═══ DATA ═══

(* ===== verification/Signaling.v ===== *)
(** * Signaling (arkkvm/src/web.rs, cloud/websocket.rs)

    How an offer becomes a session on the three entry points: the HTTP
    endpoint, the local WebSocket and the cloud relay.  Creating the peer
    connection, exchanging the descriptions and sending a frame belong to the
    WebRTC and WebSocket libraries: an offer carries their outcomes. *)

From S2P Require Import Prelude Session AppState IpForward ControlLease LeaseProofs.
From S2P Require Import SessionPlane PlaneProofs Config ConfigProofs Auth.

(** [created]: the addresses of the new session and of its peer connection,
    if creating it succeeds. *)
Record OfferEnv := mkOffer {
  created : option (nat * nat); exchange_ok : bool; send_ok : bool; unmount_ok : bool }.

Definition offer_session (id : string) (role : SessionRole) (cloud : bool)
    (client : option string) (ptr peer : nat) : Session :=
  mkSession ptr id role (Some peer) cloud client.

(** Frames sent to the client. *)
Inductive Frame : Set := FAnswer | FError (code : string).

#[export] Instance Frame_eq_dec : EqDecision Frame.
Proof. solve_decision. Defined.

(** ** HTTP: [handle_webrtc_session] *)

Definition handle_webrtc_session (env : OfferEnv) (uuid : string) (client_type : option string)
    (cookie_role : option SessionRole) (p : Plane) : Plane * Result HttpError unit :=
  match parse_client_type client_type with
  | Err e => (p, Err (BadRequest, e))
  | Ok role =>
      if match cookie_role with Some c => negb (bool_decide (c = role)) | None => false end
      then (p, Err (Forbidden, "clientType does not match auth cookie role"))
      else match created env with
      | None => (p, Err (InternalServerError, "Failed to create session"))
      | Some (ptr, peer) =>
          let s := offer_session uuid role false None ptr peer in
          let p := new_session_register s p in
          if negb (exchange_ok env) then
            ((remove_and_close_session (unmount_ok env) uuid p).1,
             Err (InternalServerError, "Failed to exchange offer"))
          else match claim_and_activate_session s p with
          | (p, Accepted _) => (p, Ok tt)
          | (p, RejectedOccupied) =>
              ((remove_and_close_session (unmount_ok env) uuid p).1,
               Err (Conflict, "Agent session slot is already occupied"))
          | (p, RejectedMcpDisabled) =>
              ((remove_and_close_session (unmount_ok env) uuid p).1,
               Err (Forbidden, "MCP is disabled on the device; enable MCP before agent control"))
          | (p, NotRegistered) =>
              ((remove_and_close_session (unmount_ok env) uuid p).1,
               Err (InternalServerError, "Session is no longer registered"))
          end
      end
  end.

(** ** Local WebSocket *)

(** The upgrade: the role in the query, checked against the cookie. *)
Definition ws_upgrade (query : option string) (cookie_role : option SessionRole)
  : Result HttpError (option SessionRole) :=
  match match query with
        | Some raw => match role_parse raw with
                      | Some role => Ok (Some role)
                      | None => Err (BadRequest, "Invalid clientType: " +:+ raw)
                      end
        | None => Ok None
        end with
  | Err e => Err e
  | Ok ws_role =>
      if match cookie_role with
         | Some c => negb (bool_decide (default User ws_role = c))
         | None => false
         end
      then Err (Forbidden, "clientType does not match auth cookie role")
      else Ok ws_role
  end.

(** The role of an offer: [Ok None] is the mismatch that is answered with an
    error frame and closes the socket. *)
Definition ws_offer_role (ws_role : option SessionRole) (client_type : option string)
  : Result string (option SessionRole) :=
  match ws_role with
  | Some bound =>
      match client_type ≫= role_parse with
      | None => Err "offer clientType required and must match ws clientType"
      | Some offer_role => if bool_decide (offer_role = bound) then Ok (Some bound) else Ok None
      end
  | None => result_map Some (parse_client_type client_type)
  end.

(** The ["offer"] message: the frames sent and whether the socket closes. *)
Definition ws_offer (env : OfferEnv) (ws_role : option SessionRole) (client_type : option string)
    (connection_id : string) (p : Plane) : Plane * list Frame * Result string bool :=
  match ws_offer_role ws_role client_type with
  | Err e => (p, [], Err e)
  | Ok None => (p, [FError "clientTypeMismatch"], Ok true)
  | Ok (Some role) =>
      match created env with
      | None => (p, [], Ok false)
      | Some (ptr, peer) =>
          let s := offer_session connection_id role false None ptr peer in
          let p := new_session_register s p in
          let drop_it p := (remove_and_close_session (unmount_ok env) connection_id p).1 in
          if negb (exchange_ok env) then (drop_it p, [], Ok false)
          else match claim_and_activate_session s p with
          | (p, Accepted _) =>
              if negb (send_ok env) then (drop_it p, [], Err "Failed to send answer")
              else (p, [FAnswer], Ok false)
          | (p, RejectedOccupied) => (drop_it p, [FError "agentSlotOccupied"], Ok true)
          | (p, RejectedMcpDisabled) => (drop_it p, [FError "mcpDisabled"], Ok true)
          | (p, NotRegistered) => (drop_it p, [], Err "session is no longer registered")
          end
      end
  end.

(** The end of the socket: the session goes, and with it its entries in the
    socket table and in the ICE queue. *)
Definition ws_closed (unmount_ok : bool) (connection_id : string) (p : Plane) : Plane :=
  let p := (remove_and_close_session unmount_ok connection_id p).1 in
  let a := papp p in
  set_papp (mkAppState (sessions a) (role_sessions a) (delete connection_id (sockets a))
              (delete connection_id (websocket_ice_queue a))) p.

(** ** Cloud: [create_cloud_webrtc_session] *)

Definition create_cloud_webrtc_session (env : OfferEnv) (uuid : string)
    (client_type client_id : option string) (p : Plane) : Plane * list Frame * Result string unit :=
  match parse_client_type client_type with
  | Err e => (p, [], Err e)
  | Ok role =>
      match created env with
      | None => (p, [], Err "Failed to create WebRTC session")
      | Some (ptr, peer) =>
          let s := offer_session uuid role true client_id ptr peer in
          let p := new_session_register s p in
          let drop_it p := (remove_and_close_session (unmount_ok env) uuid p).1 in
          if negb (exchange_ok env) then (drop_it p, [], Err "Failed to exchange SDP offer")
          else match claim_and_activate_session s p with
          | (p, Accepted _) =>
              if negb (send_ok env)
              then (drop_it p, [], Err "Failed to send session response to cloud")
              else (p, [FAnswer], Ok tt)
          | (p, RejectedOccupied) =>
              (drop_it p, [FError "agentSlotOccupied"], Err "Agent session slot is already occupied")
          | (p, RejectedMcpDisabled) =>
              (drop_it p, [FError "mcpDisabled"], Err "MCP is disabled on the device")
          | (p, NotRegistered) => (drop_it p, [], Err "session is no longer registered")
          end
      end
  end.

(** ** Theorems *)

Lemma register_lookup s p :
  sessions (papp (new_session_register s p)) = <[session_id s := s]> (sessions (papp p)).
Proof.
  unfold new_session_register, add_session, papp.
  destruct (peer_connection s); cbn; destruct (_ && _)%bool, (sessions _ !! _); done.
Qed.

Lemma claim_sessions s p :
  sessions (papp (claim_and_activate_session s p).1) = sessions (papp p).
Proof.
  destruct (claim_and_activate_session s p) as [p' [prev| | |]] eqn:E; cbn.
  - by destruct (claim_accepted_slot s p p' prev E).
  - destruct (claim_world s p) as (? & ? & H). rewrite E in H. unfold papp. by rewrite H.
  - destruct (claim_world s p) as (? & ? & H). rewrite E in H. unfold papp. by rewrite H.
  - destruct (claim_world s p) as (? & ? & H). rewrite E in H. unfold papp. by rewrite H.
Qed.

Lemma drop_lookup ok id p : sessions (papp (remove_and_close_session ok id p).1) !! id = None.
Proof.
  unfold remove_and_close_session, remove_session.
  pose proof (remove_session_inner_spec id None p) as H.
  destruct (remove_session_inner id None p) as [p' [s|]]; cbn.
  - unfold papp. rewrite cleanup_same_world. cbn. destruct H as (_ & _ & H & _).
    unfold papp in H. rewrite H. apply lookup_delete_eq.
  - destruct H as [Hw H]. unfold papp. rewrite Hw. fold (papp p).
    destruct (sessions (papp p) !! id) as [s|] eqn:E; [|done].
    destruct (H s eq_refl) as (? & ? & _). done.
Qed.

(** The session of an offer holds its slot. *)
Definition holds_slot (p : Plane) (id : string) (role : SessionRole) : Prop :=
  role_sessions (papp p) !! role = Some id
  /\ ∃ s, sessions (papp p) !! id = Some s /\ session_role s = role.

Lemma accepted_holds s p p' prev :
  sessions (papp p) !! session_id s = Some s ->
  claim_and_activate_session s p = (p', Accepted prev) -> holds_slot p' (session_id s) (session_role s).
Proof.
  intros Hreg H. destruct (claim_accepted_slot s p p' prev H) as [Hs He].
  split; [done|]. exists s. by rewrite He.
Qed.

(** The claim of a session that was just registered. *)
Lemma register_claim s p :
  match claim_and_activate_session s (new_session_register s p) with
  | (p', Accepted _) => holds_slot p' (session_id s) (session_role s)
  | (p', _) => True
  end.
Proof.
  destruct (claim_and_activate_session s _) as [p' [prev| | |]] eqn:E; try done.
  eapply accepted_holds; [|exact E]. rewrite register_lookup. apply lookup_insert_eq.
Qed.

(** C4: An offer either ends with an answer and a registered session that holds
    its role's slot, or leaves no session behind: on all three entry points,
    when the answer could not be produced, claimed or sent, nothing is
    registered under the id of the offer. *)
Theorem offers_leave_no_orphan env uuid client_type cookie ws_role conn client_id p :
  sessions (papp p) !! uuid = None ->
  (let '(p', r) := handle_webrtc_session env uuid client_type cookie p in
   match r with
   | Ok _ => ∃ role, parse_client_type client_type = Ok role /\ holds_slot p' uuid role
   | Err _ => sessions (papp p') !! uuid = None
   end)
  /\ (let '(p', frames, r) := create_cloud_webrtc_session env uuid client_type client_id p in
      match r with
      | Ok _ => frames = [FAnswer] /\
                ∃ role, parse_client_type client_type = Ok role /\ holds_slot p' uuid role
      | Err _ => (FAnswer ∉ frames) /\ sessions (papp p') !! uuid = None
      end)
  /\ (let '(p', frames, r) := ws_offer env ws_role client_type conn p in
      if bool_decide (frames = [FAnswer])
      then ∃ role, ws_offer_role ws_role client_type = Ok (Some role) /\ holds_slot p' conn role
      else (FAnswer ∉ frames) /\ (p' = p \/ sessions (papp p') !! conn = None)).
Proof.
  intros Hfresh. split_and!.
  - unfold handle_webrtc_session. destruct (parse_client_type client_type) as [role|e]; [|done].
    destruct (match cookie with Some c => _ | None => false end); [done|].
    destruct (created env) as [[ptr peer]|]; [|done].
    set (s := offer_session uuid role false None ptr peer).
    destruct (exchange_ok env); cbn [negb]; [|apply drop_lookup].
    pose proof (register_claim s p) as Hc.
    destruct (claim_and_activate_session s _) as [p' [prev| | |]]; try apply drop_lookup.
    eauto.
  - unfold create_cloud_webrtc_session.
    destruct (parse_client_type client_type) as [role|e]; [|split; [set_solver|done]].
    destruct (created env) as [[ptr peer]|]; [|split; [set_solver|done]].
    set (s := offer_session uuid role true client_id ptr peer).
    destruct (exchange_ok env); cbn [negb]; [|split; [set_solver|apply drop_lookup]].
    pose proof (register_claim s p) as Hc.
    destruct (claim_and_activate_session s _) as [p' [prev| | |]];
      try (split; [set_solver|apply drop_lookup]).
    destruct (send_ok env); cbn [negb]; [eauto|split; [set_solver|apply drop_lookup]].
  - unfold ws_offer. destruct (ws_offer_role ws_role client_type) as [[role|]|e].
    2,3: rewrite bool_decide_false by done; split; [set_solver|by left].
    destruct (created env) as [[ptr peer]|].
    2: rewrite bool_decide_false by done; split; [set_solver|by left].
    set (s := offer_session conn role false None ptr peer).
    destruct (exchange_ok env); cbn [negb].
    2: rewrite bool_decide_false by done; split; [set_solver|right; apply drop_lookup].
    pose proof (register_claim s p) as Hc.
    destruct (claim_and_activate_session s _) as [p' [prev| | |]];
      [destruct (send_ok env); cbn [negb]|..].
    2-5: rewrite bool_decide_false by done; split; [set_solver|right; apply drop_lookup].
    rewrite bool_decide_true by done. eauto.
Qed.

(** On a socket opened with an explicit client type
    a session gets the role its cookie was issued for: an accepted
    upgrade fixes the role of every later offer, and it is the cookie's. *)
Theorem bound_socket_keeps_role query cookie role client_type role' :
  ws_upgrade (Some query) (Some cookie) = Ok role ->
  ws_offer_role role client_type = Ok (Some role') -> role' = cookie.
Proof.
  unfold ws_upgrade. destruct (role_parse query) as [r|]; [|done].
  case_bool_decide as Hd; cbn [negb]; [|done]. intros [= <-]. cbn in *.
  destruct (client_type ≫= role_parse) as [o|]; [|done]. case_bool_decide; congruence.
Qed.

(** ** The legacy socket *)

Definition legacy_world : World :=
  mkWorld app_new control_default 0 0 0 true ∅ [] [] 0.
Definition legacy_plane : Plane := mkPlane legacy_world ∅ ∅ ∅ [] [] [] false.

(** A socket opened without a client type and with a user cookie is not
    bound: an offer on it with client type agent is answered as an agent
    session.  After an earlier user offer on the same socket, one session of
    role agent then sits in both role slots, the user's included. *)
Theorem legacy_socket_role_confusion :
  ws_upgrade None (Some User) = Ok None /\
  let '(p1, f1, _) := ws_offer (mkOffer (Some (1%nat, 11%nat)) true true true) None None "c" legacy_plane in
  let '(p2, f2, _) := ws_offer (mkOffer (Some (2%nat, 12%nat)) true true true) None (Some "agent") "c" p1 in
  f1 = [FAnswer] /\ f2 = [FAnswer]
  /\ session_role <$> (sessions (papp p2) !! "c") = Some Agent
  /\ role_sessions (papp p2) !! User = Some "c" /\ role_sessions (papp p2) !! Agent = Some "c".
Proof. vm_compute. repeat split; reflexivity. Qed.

═══

ASSIGNMENT: Output, please, only the lines running from the start of the entries through the line that contains "then (p, Err", including both of those lines.

REPLY:
(* ===== verification/Signaling.v ===== *)
(** * Signaling (arkkvm/src/web.rs, cloud/websocket.rs)

    How an offer becomes a session on the three entry points: the HTTP
    endpoint, the local WebSocket and the cloud relay.  Creating the peer
    connection, exchanging the descriptions and sending a frame belong to the
    WebRTC and WebSocket libraries: an offer carries their outcomes. *)

From S2P Require Import Prelude Session AppState IpForward ControlLease LeaseProofs.
From S2P Require Import SessionPlane PlaneProofs Config ConfigProofs Auth.

(** [created]: the addresses of the new session and of its peer connection,
    if creating it succeeds. *)
Record OfferEnv := mkOffer {
  created : option (nat * nat); exchange_ok : bool; send_ok : bool; unmount_ok : bool }.

Definition offer_session (id : string) (role : SessionRole) (cloud : bool)
    (client : option string) (ptr peer : nat) : Session :=
  mkSession ptr id role (Some peer) cloud client.

(** Frames sent to the client. *)
Inductive Frame : Set := FAnswer | FError (code : string).

#[export] Instance Frame_eq_dec : EqDecision Frame.
Proof. solve_decision. Defined.

(** ** HTTP: [handle_webrtc_session] *)

Definition handle_webrtc_session (env : OfferEnv) (uuid : string) (client_type : option string)
    (cookie_role : option SessionRole) (p : Plane) : Plane * Result HttpError unit :=
  match parse_client_type client_type with
  | Err e => (p, Err (BadRequest, e))
  | Ok role =>
      if match cookie_role with Some c => negb (bool_decide (c = role)) | None => false end
      then (p, Err (Forbidden, "clientType does not match auth cookie role"))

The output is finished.